Further, as shown in fig. 4 to 6, the low-pressure oil passage includes an inner low-pressure arc oil passage 41, an outer low-pressure arc oil passage 42, and a low-pressure communication oil passage 45 provided on the rear cover 4, wherein the inner low-pressure arc oil passage 41 is communicated with the inner low-pressure oil suction chamber, the outer low-pressure arc oil passage 42 is communicated with the outer low-pressure oil suction chamber, the outer low-pressure arc oil passage 42 is communicated with the oil inlet, one end of the low-pressure communication oil passage 45 is communicated with the inner low-pressure arc oil passage 41, and the other end is communicated with the outer low-pressure arc oil passage 42. Part of the working oil in the outer low-pressure oil suction cavity sequentially passes through the outer low-pressure arc-shaped oil passage 42, the low-pressure communication oil passage 45, the inner low-pressure arc-shaped oil passage 41 and the inner low-pressure oil suction cavity.

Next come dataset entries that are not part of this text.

(** X11: [propose_action] returns no action in two situations only, both
    with something pending: under a stopping condition, and in
    synchronous mode with an empty [batch_queue]; it then leaves the
    strategy as it is and asks the sampler for nothing. *)
Theorem no_action_exactly_when c s t :
  ((exists o, propose_action c s t = Ok o /\ proposed o = None) <->
   feval_pending s <> 0
   /\ (stopping_condition s t = true
       \/ (asynchronous s = false /\ batch_queue s = [])))
  /\ (forall o, propose_action c s t = Ok o -> proposed o = None ->
        after o = s /\ sampler_npts o = []).
Proof.
  split; [split|].
  - intros (o & Hcall & Hnone).
    unfold propose_action in Hcall.
    destruct (stopping_condition s t) eqn:Hstop.
    { destruct (feval_pending s =? 0) eqn:Hp; inversion Hcall; subst;
        simpl in Hnone; [discriminate|].
      split; [lia | now left]. }
    destruct (asynchronous s) eqn:Hasy.
    { exfalso.
      destruct (asynchronous_returns c s t Hasy Hstop)
        as (p & s' & calls & Hp).
      unfold propose_action in Hp. rewrite Hstop, Hasy in Hp.
      rewrite Hp in Hcall. inversion Hcall; subst. discriminate Hnone. }
    destruct (batch_queue s) as [|x q] eqn:Hq.
    + destruct (feval_pending s =? 0) eqn:Hp.
      * exfalso. revert Hcall Hnone. unfold mbind, result_bind.
        destruct (make_batch c (set_phase 2 s)) as [[s1 calls]|];
          [|discriminate].
        destruct (adapt_proposal_sync c s1) as [[p s2]|]; [|discriminate].
        intros Hcall Hnone. inversion Hcall; subst. discriminate Hnone.
      * split; [lia|]. right. split; reflexivity.
    + exfalso. revert Hcall Hnone. unfold eval_outcome, mbind, result_bind.
      destruct (phase s =? 1).
      * destruct (init_proposal s) as [[p s1]|]; [|discriminate].
        intros Hcall Hnone. inversion Hcall; subst. discriminate Hnone.
      * destruct (adapt_proposal_sync c s) as [[p s1]|]; [|discriminate].
        intros Hcall Hnone. inversion Hcall; subst. discriminate Hnone.
  - intros (Hp & Hwhy).
    exists {| proposed := None; after := s; sampler_npts := [] |}.
    split; [|reflexivity].
    unfold propose_action.
    assert (Hpb : (feval_pending s =? 0) = false) by lia.
    destruct Hwhy as [Hstop|[Hasy Hq]].
    + rewrite Hstop, Hpb. reflexivity.
    + destruct (stopping_condition s t); rewrite Hpb; [reflexivity|].
      rewrite Hasy, Hq. reflexivity.
  - intros o Hcall Hnone.
    pose proof (propose_other_effects c s t o Hcall) as H.
    rewrite Hnone in H. exact H.
Qed.

Lemma no_action_exactly_when_witness :
  exists w,
    reachable demo 4 false 2 w
    /\ feval_pending (strategy w) <> 0
    /\ (exists o, propose_action demo (strategy w) 2 = Ok o
                  /\ proposed o = None)
    /\ (forall o, propose_action demo (strategy w) 2 = Ok o ->
          proposed o = None ->
          after o = strategy w /\ sampler_npts o = []).
Proof.
  destruct (play demo 4 false 2 0
              [next_action 1; next_action 1; accept 1; accept 2;
               complete 1 (95 # 100)])
    as [w|] eqn:E; [|vm_compute in E; discriminate E].
  pose proof (play_reachable _ _ _ _ _ _ _ E) as Hr.
  destruct (no_action_exactly_when demo (strategy w) 2) as [Hiff Hsame].
  assert (Hp : feval_pending (strategy w) <> 0).
  { concretise E. vm_compute. discriminate. }
  assert (Hq : asynchronous (strategy w) = false
               /\ batch_queue (strategy w) = []).
  { concretise E. split; reflexivity. }
  exists w. split; [exact Hr|]. split; [exact Hp|].
  split; [|exact Hsame].
  apply (proj2 Hiff). split; [exact Hp | right; exact Hq].
Defined.


(** ** Construction and the initial design *)



(** Under an evaluation budget the fresh strategy is running in its
    initial phase. *)
Lemma init_running c max_evals asy bs now s0 :
  init c max_evals asy bs now = Ok s0 ->
  0 < max_evals ->
  initial_and_running max_evals s0
  /\ batch_queue s0 = start_sample c
  /\ feval_budget s0 = max_evals
  /\ feval_pending s0 = 0
  /\ ev_last s0 = 0
  /\ Xpend s0 = [].
Proof.
  unfold init, sample_initial. intros Hinit Hpos.
  destruct (forallb _ _); [|discriminate].
  inversion Hinit; subst; clear Hinit.
  assert (Hneg : (max_evals <? 0) = false) by lia.
  assert (Habs : np_abs max_evals = max_evals).
  { unfold np_abs. destruct (max_evals =? - 2 ^ 63) eqn:E; lia. }
  unfold initial_and_running.
  cbn [fresh set_surrogate set_batch_queue terminate time_budget maxeval
       numeval phase batch_queue feval_budget feval_pending ev_last Xpend
       app].
  rewrite Hneg, Habs. repeat split; lia.
Qed.

Lemma ask_initial_step c s t q x m :
  initial_and_running m s ->
  batch_queue s = q ++ [x] ->
  exists p s',
    propose_action c s t
    = Ok {| proposed := Some (eval_action p); after := s';
            sampler_npts := [] |}
    /\ args p = x /\ ev_id p = ev_last s + 1
    /\ callbacks p = [cb_on_initial_proposal]
    /\ batch_queue s' = q
    /\ Xpend s' = Xpend s ++ [x]
    /\ feval_pending s' = feval_pending s + 1
    /\ feval_budget s' = feval_budget s - 1
    /\ ev_last s' = ev_last s + 1
    /\ initial_and_running m s'.
Proof.
  intros (Ht & Htb & Hm & Hn & Hph) Hq.
  assert (Hstop : stopping_condition s t = false).
  { unfold stopping_condition. rewrite Ht, Htb, Hm. simpl.
    rewrite orb_false_r. lia. }
  assert (Hne : batch_queue s <> []).
  { rewrite Hq. intros H. symmetry in H. now apply app_cons_not_nil in H. }
  destruct (init_proposal_total s Hne) as (p & s' & Hinit & Hcb & _).
  destruct (init_proposal_facts s p s' Hinit)
    as (F1 & F2 & F3 & _ & F5 & F6 & _).
  assert (Hx : args p = x /\ batch_queue s' = q).
  { rewrite Hq in F1. apply app_inj_tail in F1 as [-> ->]. now split. }
  destruct Hx as [Hx Hq'].
  assert (Hrest : ev_last s' = ev_last s + 1 /\ initial_and_running m s').
  { unfold initial_and_running. revert Hinit Ht Htb Hm Hn Hph. clear.
    method_facts. }
  exists p, s'. split.
  - unfold propose_action. rewrite Hstop.
    assert (Hcall : eval_outcome (init_proposal s)
                    = Ok {| proposed := Some (eval_action p); after := s';
                            sampler_npts := [] |}).
    { unfold eval_outcome. rewrite Hinit. reflexivity. }
    destruct (asynchronous s), (batch_queue s) as [|y l];
      try contradiction; try exact Hcall.
    rewrite Hph. exact Hcall.
  - destruct Hrest as [Hev Hrun]. rewrite Hx in *.
    repeat (split; [first [reflexivity | assumption | lia]|]).
    exact Hrun.
Qed.

Lemma ask_initial_run c m ts : forall xs q w,
  raised w = None ->
  initial_and_running m (strategy w) ->
  batch_queue (strategy w) = q ++ rev xs ->
  length ts = length xs ->
  exists w' ps,
    run c w (map next_action ts) = Some w'
    /\ proposals w' = proposals w ++ ps
    /\ map args ps = xs
    /\ map ev_id ps
       = map (fun i => ev_last (strategy w) + Z.of_nat i)
           (seq 1 (length xs))
    /\ Forall (fun p => callbacks p = [cb_on_initial_proposal]) ps
    /\ batch_queue (strategy w') = q
    /\ Xpend (strategy w') = Xpend (strategy w) ++ xs
    /\ feval_pending (strategy w')
       = feval_pending (strategy w) + Z.of_nat (length xs)
    /\ feval_budget (strategy w')
       = feval_budget (strategy w) - Z.of_nat (length xs)
    /\ records w' = records w
    /\ sampler_calls w' = sampler_calls w
    /\ initial_and_running m (strategy w').
Proof.
  induction ts as [|t ts IH]; intros xs q w Hgo Hrun Hq Hlen.
  - destruct xs; [|discriminate]. exists w, []. simpl in *.
    rewrite !app_nil_r in *.
    repeat (split; [first [reflexivity | assumption | lia | constructor]|]).
    exact Hrun.
  - destruct xs as [|x xs]; [discriminate|]. simpl in Hlen, Hq.
    rewrite app_assoc in Hq.
    destruct (ask_initial_step c (strategy w) t _ x m Hrun Hq)
      as (p & s' & Hcall & Ha & Hid & Hcb & Hq' & HX & Hp & Hb & Hev & Hrun').
    set (w1 := {| strategy := s'; proposals := proposals w ++ [p];
                  records := records w;
                  sampler_calls := sampler_calls w ++ [];
                  raised := None |}).
    destruct (IH xs q w1 eq_refl Hrun' Hq' ltac:(lia))
      as (w' & ps & Hr & HP & Hargs & Hids & Hcbs & Hqq & HXX & Hpp & Hbb
          & HR & HS & Hfin).
    exists w', (p :: ps). simpl. unfold step. rewrite Hgo. simpl.
    rewrite Hcall. simpl. fold w1.
    split; [exact Hr|]. simpl in *.
    split; [rewrite HP, <- app_assoc; reflexivity|].
    split; [now rewrite Ha, Hargs|].
    split.
    { rewrite Hid, Hids, Hev. f_equal; try lia.
      rewrite <- (seq_shift (length xs) 1), map_map.
      apply map_ext. intros i. lia. }
    split; [now constructor|].
    split; [exact Hqq|].
    split; [rewrite HXX, HX, <- app_assoc; reflexivity|].
    split; [lia|]. split; [lia|]. split; [exact HR|].
    split; [rewrite HS; apply app_nil_r | exact Hfin].
Qed.

(** X13: under an evaluation budget [max_evals > 0] the first calls of
    [propose_action] take the design from its end: if the design is the
    rows [q] followed by the rows [xs] in reverse, as many calls as there
    are rows in [xs] propose exactly [xs], in this order, as initial-phase
    proposals with event ids 1, 2, ..., leave [q] queued, and ask the
    sampler for nothing. *)
Theorem design_proposed_from_the_end c max_evals asy bs now s0 q xs ts :
  init c max_evals asy bs now = Ok s0 ->
  0 < max_evals ->
  start_sample c = q ++ rev xs ->
  length ts = length xs ->
  exists w,
    run c (start s0) (map next_action ts) = Some w
    /\ map args (proposals w) = xs
    /\ map ev_id (proposals w) = map Z.of_nat (seq 1 (length xs))
    /\ Forall (fun p => callbacks p = [cb_on_initial_proposal])
         (proposals w)
    /\ batch_queue (strategy w) = q
    /\ Xpend (strategy w) = xs
    /\ feval_pending (strategy w) = Z.of_nat (length xs)
    /\ feval_budget (strategy w) = max_evals - Z.of_nat (length xs)
    /\ records w = [] /\ sampler_calls w = []
    /\ phase (strategy w) = 1.
Proof.
  intros Hinit Hpos Hdesign Hlen.
  destruct (init_running c max_evals asy bs now s0 Hinit Hpos)
    as (Hrun & Hq & Hb & Hp & Hev & HX).
  destruct (ask_initial_run c max_evals ts xs q (start s0) eq_refl Hrun)
    as (w & ps & Hr & HP & Hargs & Hids & Hcbs & Hqq & HXX & Hpp & Hbb
        & HR & HS & Hfin); [simpl; congruence | exact Hlen |].
  simpl in *. exists w. rewrite HP, Hargs, Hids, Hev, HXX, HX, Hpp, Hbb.
  split; [exact Hr|]. repeat split; try assumption; try lia.
  - apply Hfin.
Qed.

Further, the high-pressure oil ducts include an inner high-pressure arc-shaped oil duct 43, an outer high-pressure arc-shaped oil duct 44 and a high-pressure communication oil duct 46 which are arranged on the rear cover 4, the inner high-pressure arc-shaped oil duct 43 is communicated with the inner high-pressure oil discharge cavity, the outer high-pressure arc-shaped oil duct 44 is communicated with the outer high-pressure oil discharge cavity, one end of the high-pressure communication oil duct 46 is communicated with the inner high-pressure arc-shaped oil duct 43, and the other end of the high-pressure communication oil duct is communicated with the outer high-pressure arc-shaped oil duct 44. The working oil in the inner high-pressure oil discharge cavity sequentially passes through the inner high-pressure arc-shaped oil passage 43, the high-pressure communication oil passage 46 and the outer high-pressure arc-shaped oil passage 44 to be merged with the working oil in the outer high-pressure oil discharge cavity.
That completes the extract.